O licenciamento ambiental sofreu um golpe de morte, declarou a ministra do Meio Ambiente e Mudança do Clima, Marina Silva, ao comentar a aprovação do Projeto de Lei n.º 2.159/2021, que estabelece um novo marco legal para o licenciamento ambiental no Brasil. A proposta foi aprovada no Senado nesta quarta-feira (21), com cinquenta e quatro votos favoráveis e treze contrários.

Como houve alterações no texto, o projeto retorna agora à Câmara dos Deputados para nova análise. A proposição tramitava há vinte e um anos, tendo passado dezessete anos na Câmara e quatro no Senado. O texto aprovado isenta de licenciamento atividades sem risco ambiental e aquelas justificadas por soberania nacional ou calamidade pública. Também ficam dispensados os empreendimentos agropecuários voltados para cultivo de espécies de interesse agrícola e pecuária de pequeno porte.

O governo é contrário a esse desmonte do licenciamento ambiental brasileiro“, afirmou Marina, durante cerimônia pelo Dia Internacional da Biodiversidade no Jardim Botânico do Rio. Ela disse que os prejuízos potenciais da proposta ainda são incalculáveis e que muitos pontos devem ser judicializados por inconstitucionalidade.

O projeto cria a Licença por Adesão e Compromisso (LAC), voltada a atividades de pequeno ou médio porte com potencial poluidor reduzido. A licença poderá ser emitida por meio de autodeclaração do empreendedor, sem necessidade de estudo prévio de impacto.

A relatora, senadora Tereza Cristina (PP-MS), defendeu que a proposta trará mais clareza e eficiência ao licenciamento. Segundo ela, o marco atual é confuso, com mais de vinte e sete mil normas, o que travaria projetos e afastaria investimentos.

Para o Ministério do Meio Ambiente (MMA), um dos pontos mais críticos é justamente a LAC. A pasta alerta que o modelo pode ser usado por empreendimentos de médio porte e impacto significativo, sem necessidade de estudos específicos ou fiscalização direta. Isso incluiria obras como duplicações de rodovias e dragagens em áreas sensíveis, ampliando riscos ambientais e sociais.

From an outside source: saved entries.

(* ===== verification/SvmFamily.v ===== *)
(** * A segment as a family of independent byte queues

    The FIFOs a process makes in a segment share its memory: their chunks come
    from the same free lists and move from one FIFO to another as they are
    read.  Seen through the segment's interface they are queues that do not
    affect each other. *)

From S2P Require Import Prelude Ranges InfraBitmap InfraPool InfraRbTree InfraRbOps InfraRbMap.
From S2P Require Import SvmOoo SvmOooProofs SvmMemory SvmMemoryProofs SvmFifo SvmBudget SvmChain SvmGrow SvmFifoInv SvmFifoOps SvmFifoRead SvmSegment SvmSegmentProofs.
From S2P Require Import SvmLifeBudget SvmFifoLife SvmQueues.

Module SvmFamily.
Import Ranges SvmOoo SvmOooProofs SvmMemory SvmMemoryProofs SvmFifo SvmBudget SvmChain SvmGrow SvmFifoInv SvmFifoOps SvmFifoRead SvmSegment SvmSegmentProofs SvmLifeBudget SvmFifoLife SvmQueues.

(** ** Using a segment *)

Inductive action : Type :=
| Allocate (slice capacity : Z) (ftype : FifoSegmentFtype)
| Free (slice index : Z)
| Use (slice index : Z) (op : fifo_op).

Inductive answer : Type :=
| Allocated (index : Z)
| Freed
| Used (out : fifo_out)
| Refused (e : FifoSegmentError)
| NoFifo.

(** [fifo_mut] and a call of the FIFO it returns. *)
Definition use_fifo (avx2 : bool) (s : SvmFifoSegment) (slice index : Z) (op : fifo_op) : option (SvmFifoSegment * answer) :=
  f ← fifo s slice index;
  match f with
  | None => Some (s, NoFifo)
  | Some f =>
    '(g, f, out) ← run_op avx2 (seg s) f op;
    '(s, _) ← with_private (set_seg g s) slice (fun p => '(pool, b) ← Pool.get_mut (fifos p) index (fun _ => f); Some (set_fifos pool p, b));
    Some (s, Used out)
  end.

Definition run_action (avx2 : bool) (s : SvmFifoSegment) (a : action) : option (SvmFifoSegment * answer) :=
  match a with
  | Allocate slice capacity ftype => '(s, r) ← allocate_fifo s slice capacity ftype; Some (s, match r with inl i => Allocated i | inr e => Refused e end)
  | Free slice index => '(s, r) ← free_server_fifo s slice index; Some (s, match r with inl _ => Freed | inr e => Refused e end)
  | Use slice index op => use_fifo avx2 s slice index op
  end.

Fixpoint run_actions (avx2 : bool) (s : SvmFifoSegment) (l : list action) : option (SvmFifoSegment * list answer) :=
  match l with
  | [] => Some (s, [])
  | a :: l' => '(s, r) ← run_action avx2 s a; '(s, rs) ← run_actions avx2 s l'; Some (s, r :: rs)
  end.

(** ** A family of queues *)

Notation "'family'" := (gmap (Z * Z) queue).

(** The most an action takes of the segment. *)
Definition action_cost (a : action) : Z :=
  match a with
  | Allocate _ capacity _ => fifo_cost capacity
  | Free _ _ => 0
  | Use _ _ op => op_cost op
  end.
Definition actions_cost (l : list action) : Z := foldr (fun a n => action_cost a + n) 0 l.

(** Only when memory runs [short], a FIFO may be refused. *)
Inductive f_step (short : bool) (Q : family) : action -> answer -> family -> Prop :=
| f_allocate slice capacity ftype index :
    Q !! (slice, index) = None -> f_step short Q (Allocate slice capacity ftype) (Allocated index) (<[(slice, index) := q_new capacity]> Q)
| f_exhausted slice capacity ftype : short = true -> f_step short Q (Allocate slice capacity ftype) (Refused (FifoFailed SegmentExhausted)) Q
| f_free slice index : is_Some (Q !! (slice, index)) -> f_step short Q (Free slice index) Freed (delete (slice, index) Q)
| f_free_none slice index : Q !! (slice, index) = None -> f_step short Q (Free slice index) (Refused (InvalidFifo index)) Q
| f_use slice index op q out q' :
    Q !! (slice, index) = Some q -> q_step short q op out q' -> f_step short Q (Use slice index op) (Used out) (<[(slice, index) := q']> Q)
| f_use_none slice index op : Q !! (slice, index) = None -> f_step short Q (Use slice index op) NoFifo Q.

Inductive f_run (short : bool) (Q : family) : list action -> list answer -> family -> Prop :=
| f_done : f_run short Q [] [] Q
| f_next a r Q1 l rs Q' : f_step short Q a r Q1 -> f_run short Q1 l rs Q' -> f_run short Q (a :: l) (r :: rs) Q'.
(** The bytes a call adds to the stream of [key], and those it takes out. *)
Definition accepted_by (key : Z * Z) (a : action) (r : answer) : list Z :=
  match a, r with
  | Use slice index (Enqueue src), Used (Count n) => if bool_decide ((slice, index) = key) then take (Z.to_nat n) src else []
  | _, _ => []
  end.
Definition delivered_by (key : Z * Z) (a : action) (r : answer) : list Z :=
  match a, r with
  | Use slice index (Dequeue _ _), Used (Data dst n) => if bool_decide ((slice, index) = key) then take (Z.to_nat n) dst else []
  | _, _ => []
  end.
Definition sent (key : Z * Z) (l : list action) (rs : list answer) : list Z := concat (zip_with (accepted_by key) l rs).
Definition got (key : Z * Z) (l : list action) (rs : list answer) : list Z := concat (zip_with (delivered_by key) l rs).

(** A queue with nothing known past its write position. *)
Definition plain q : Prop := q_read q <= q_write q /\ forall y, is_Some (q_bytes q !! y) <-> q_read q <= y < q_write q.
Definition contents q : list Z := q_peek q 0 (Z.to_nat (q_len q)).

Outro problema apontado é o uso da LAC para regularizar empreendimentos já em operação sem licença ambiental, o que, segundo o ministério, enfraquece o sistema de controle ambiental. O MMA defende que a modalidade seja restrita a projetos de pequeno porte, fora de áreas sensíveis e com revisão do Relatório de Caracterização do Empreendimento (RCE).

O Observatório do Clima classificou a aprovação como o maior retrocesso ambiental desde a Constituição de 1988. A coordenadora de políticas públicas da entidade, Suely Araújo, disse que o Senado “implodiu” o licenciamento ambiental e que o retorno à Câmara dificilmente trará correções. Para ela, o processo virará “um apertar de botão”, sem estudos ou avaliação de impactos.

Segundo Suely, o resultado reflete a atuação da bancada ruralista, o desinteresse do setor industrial em regulação ambiental efetiva e a fragilidade do governo na articulação legislativa.

Durante o evento no Jardim Botânico, o MMA também anunciou a seleção do Instituto Centro de Vida (ICV), em parceria com a Conaq-MT, como executor do projeto Naturezas Quilombolas, voltado ao fortalecimento da gestão ambiental de comunidades quilombolas na Amazônia Legal.

O projeto prevê até trinta e três milhões de reais em recursos não reembolsáveis do Fundo Amazônia para apoiar iniciativas sustentáveis em quarenta territórios quilombolas. Segundo o BNDES e o MMA, o objetivo é assegurar a sustentabilidade dos modos de vida e dos bens naturais dessas comunidades.

O presidente do BNDES, Aloizio Mercadante, afirmou que apoiar os quilombolas é essencial à preservação ambiental. A ministra da Igualdade Racial, Anielle Franco, disse que essa é a maior iniciativa da política nacional para quilombolas, reconhecendo-os como principais agentes de preservação ambiental.

O evento também contou com o lançamento da Comissão Técnica de Jardins Botânicos e assinatura de acordo entre MMA, Ibama e ICMBio para implantação da Política Nacional de Recuperação da Vegetação Nativa.